*** Block opens ***

Lemma described_chars v : readable v → 58 ∉ Describe v.
Proof.
  induction v as [b|ty z|ty z|s|has v IH]; cbn [readable Describe]; intros Hv; try done.
  - rewrite fmt_bool_spec. destruct b; intros Hc; repeat (apply elem_of_cons in Hc as [?|Hc]; [done|]); by apply elem_of_nil in Hc.
  - rewrite fmt_int_spec. intros Hin. pose proof (print_int_chars z) as Hc. rewrite Forall_forall in Hc.
    apply Hc in Hin. lia.
  - by rewrite fmt_string_spec.
  - destruct Hv as [-> Hv]. by apply IH.
Qed.

(** One described variable as an option. *)
Lemma set_described (g : view) q x y : q ≠ [] → Forall plain_name q → readable (m_value x) →
  g q = Some y → erase (m_value y) = erase (m_value x) →
  set_option g (option_text (describe (q, x))) =
  Some (fun q' => if decide (q' = q) then Some (mkVar (ParamName y) (IsRequired y) true (m_value x)) else g q').
Proof.
  intros Hq Hp Hx Hg He. unfold set_option, option_text, describe. cbn [dc_key dc_value fst snd].
  rewrite cut_key.
  - cbn [mbind option_bind]. rewrite split_key, Hg by done. cbn. unfold assign. rewrite parse_described by done. done.
  - apply key_chars; try done. apply (Forall_impl _ _ _ Hp). by intros n (_ & _ & _ & ?).
Qed.

Lemma described_token q x : q ≠ [] → Forall plain_name q → readable (m_value x) →
  58 ∉ option_text (describe (q, x)).
Proof.
  intros Hq Hp Hx. unfold option_text, describe. cbn [dc_key dc_value fst snd].
  rewrite elem_of_app, elem_of_cons. intros [Hc|[?|Hc]]; [|done|by apply described_chars in Hc].
  revert Hc. apply key_chars; try done. apply (Forall_impl _ _ _ Hp). by intros n (_ & _ & ? & _).
Qed.

(** All of a selection. *)
Lemma set_selection (h : view) sel : Forall (fun e => h e.1 = Some e.2 ∧ e.1 ≠ [] ∧ Forall plain_name e.1 ∧ readable (m_value e.2)) sel →
  ∀ g : view, (∀ q, erase_var <$> g q = erase_var <$> h q) → (∀ q y, g q = Some y → IsValid y = true) →
  let toks := (fun e => option_text (describe e)) <$> sel in
  (set_options g toks).1 = true ∧ (∀ q y, (set_options g toks).2 q = Some y → IsValid y = true) ∧
  ∀ q, m_value <$> (set_options g toks).2 q = m_value <$> (if decide (q ∈ sel.*1) then h q else g q).
Proof.
  induction 1 as [|[q x] sel (Hh & Hq & Hp & Hx) _ IH]; intros g Hg Hv; cbn [fmap list_fmap set_options].
  { split; [done|]. split; [done|]. intros q. rewrite decide_False; [done|]. by intros ?%elem_of_nil. }
  cbn [fst snd] in *. pose proof (Hg q) as Hgq. rewrite Hh in Hgq. cbn in Hgq. apply fmap_Some in Hgq as (y & Hy & Exy).
  unfold erase_var in Exy. injection Exy as En Er Ev. rewrite (set_described g q x y) by done.
  set (g' := fun q' => _). destruct (IH g') as (H1 & H2 & H3).
  - intros q'. unfold g'. destruct (decide (q' = q)) as [->|_]; [|apply Hg]. rewrite Hh. cbn. unfold erase_var. cbn. by rewrite En, Er.
  - intros q' y'. unfold g'. destruct (decide (q' = q)); [|apply Hv]. by intros [= <-].
  - split; [done|]. split; [done|]. intros q'. rewrite H3. unfold g'. cbn [list_fmap fmap fst].
    destruct (decide (q' ∈ sel.*1)) as [Hin|Hin]; [by rewrite decide_True by (by right)|].
    destruct (decide (q' = q)) as [->|Hne]; [rewrite decide_True by (by left); by rewrite Hh|].
    rewrite decide_False; [done|]. intros [?|?]%elem_of_cons; done.
Qed.
End describing.

(** C35: the help output lists every variable with its key and value; any of its entries whose
    values are printed the way they are parsed (no log levels, no empty file names, no
    colons), given back as options, are accepted without an error and set exactly these
    variables to the values described, in any configuration of the same type. *)
Theorem describe_parse `{!Fmt} `{!SplitIterator} o o0 sel :
  let input := join_options ((fun e => option_text (describe e)) <$> sel) in
  names_ok o = true → is_struct o = true → shape o0 = shape o →
  (∀ q x, Get q o0 = Some x → IsValid x = true) → zlen input < 2 ^ 32 → sel ≠ [] →
  Forall (fun e => e ∈ leaves o ∧ Forall plain_name e.1 ∧ readable (m_value e.2)) sel →
  DescribeStruct o [] = describe <$> leaves o ∧
  ∃ o', ParseStruct input o0 = ([], true, o') ∧ shape o' = shape o ∧
    ∀ q, m_value <$> Get q o' = m_value <$> Get q (if decide (q ∈ sel.*1) then o else o0).
Proof.
  intros input Hn Ho Hsh Hval Hlen Hne Hsel. split; [apply describe_leaves|].
  assert (Hn0 : names_ok o0 = true) by by rewrite <- names_ok_shape, Hsh, names_ok_shape.
  assert (Ho0 : is_struct o0 = true) by by rewrite <- is_struct_shape, Hsh, is_struct_shape.
  assert (Hsel' : Forall (fun e => Get e.1 o = Some e.2 ∧ e.1 ≠ [] ∧ Forall plain_name e.1 ∧ readable (m_value e.2)) sel).
  { apply (Forall_impl _ _ _ Hsel). intros [q x] (Hin%(elem_of_leaves o Hn) & Hp & Hx). cbn [fst snd] in *. split_and!; try done.
    intros ->. done. }
  assert (Hsplit : split input = (fun e => option_text (describe e)) <$> sel).
  { apply split_unique; [by destruct sel|]. apply Forall_fmap, (Forall_impl _ _ _ Hsel').
    intros [q x] (_ & Hq & Hp & Hx). by apply described_token. }
  destruct (set_selection (fun q => Get q o) sel Hsel' (fun q => Get q o0)) as (H1 & H2 & H3); [|done|].
  { intros q. by rewrite <- !Get_shape, Hsh. }
  destruct (parse_spec input o0 Hn0 Ho0 Hlen) as (o' & E & Hsh' & Hok & Hg). rewrite Hsplit in E, Hok, Hg.
  rewrite H1 in Hok. symmetry in Hok. rewrite Hok in E.
  assert (Hm : missing [] (leaves o') = []).
  { apply missing_nil; [by rewrite <- names_ok_shape, Hsh', names_ok_shape|]. intros q y. rewrite Hg. apply H2. }
  apply (toks_ok_spec o0 _ Ho0) in Hok as [Herr _]. rewrite Herr, Hm in E. exists o'. split; [done|].
  split; [congruence|]. intros q. rewrite Hg, H3. by destruct (decide _).
Qed.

*** Block closes ***

_Task to carry out_: Retype, without changes, the lines from the line holding "assert (Hsel' : Forall" to the end of the data, both ends included.

_Response below_:
  assert (Hsel' : Forall (fun e => Get e.1 o = Some e.2 ∧ e.1 ≠ [] ∧ Forall plain_name e.1 ∧ readable (m_value e.2)) sel).
  { apply (Forall_impl _ _ _ Hsel). intros [q x] (Hin%(elem_of_leaves o Hn) & Hp & Hx). cbn [fst snd] in *. split_and!; try done.
    intros ->. done. }
  assert (Hsplit : split input = (fun e => option_text (describe e)) <$> sel).
  { apply split_unique; [by destruct sel|]. apply Forall_fmap, (Forall_impl _ _ _ Hsel').
    intros [q x] (_ & Hq & Hp & Hx). by apply described_token. }
  destruct (set_selection (fun q => Get q o) sel Hsel' (fun q => Get q o0)) as (H1 & H2 & H3); [|done|].
  { intros q. by rewrite <- !Get_shape, Hsh. }
  destruct (parse_spec input o0 Hn0 Ho0 Hlen) as (o' & E & Hsh' & Hok & Hg). rewrite Hsplit in E, Hok, Hg.
  rewrite H1 in Hok. symmetry in Hok. rewrite Hok in E.
  assert (Hm : missing [] (leaves o') = []).
  { apply missing_nil; [by rewrite <- names_ok_shape, Hsh', names_ok_shape|]. intros q y. rewrite Hg. apply H2. }
  apply (toks_ok_spec o0 _ Ho0) in Hok as [Herr _]. rewrite Herr, Hm in E. exists o'. split; [done|].
  split; [congruence|]. intros q. rewrite Hg, H3. by destruct (decide _).
Qed.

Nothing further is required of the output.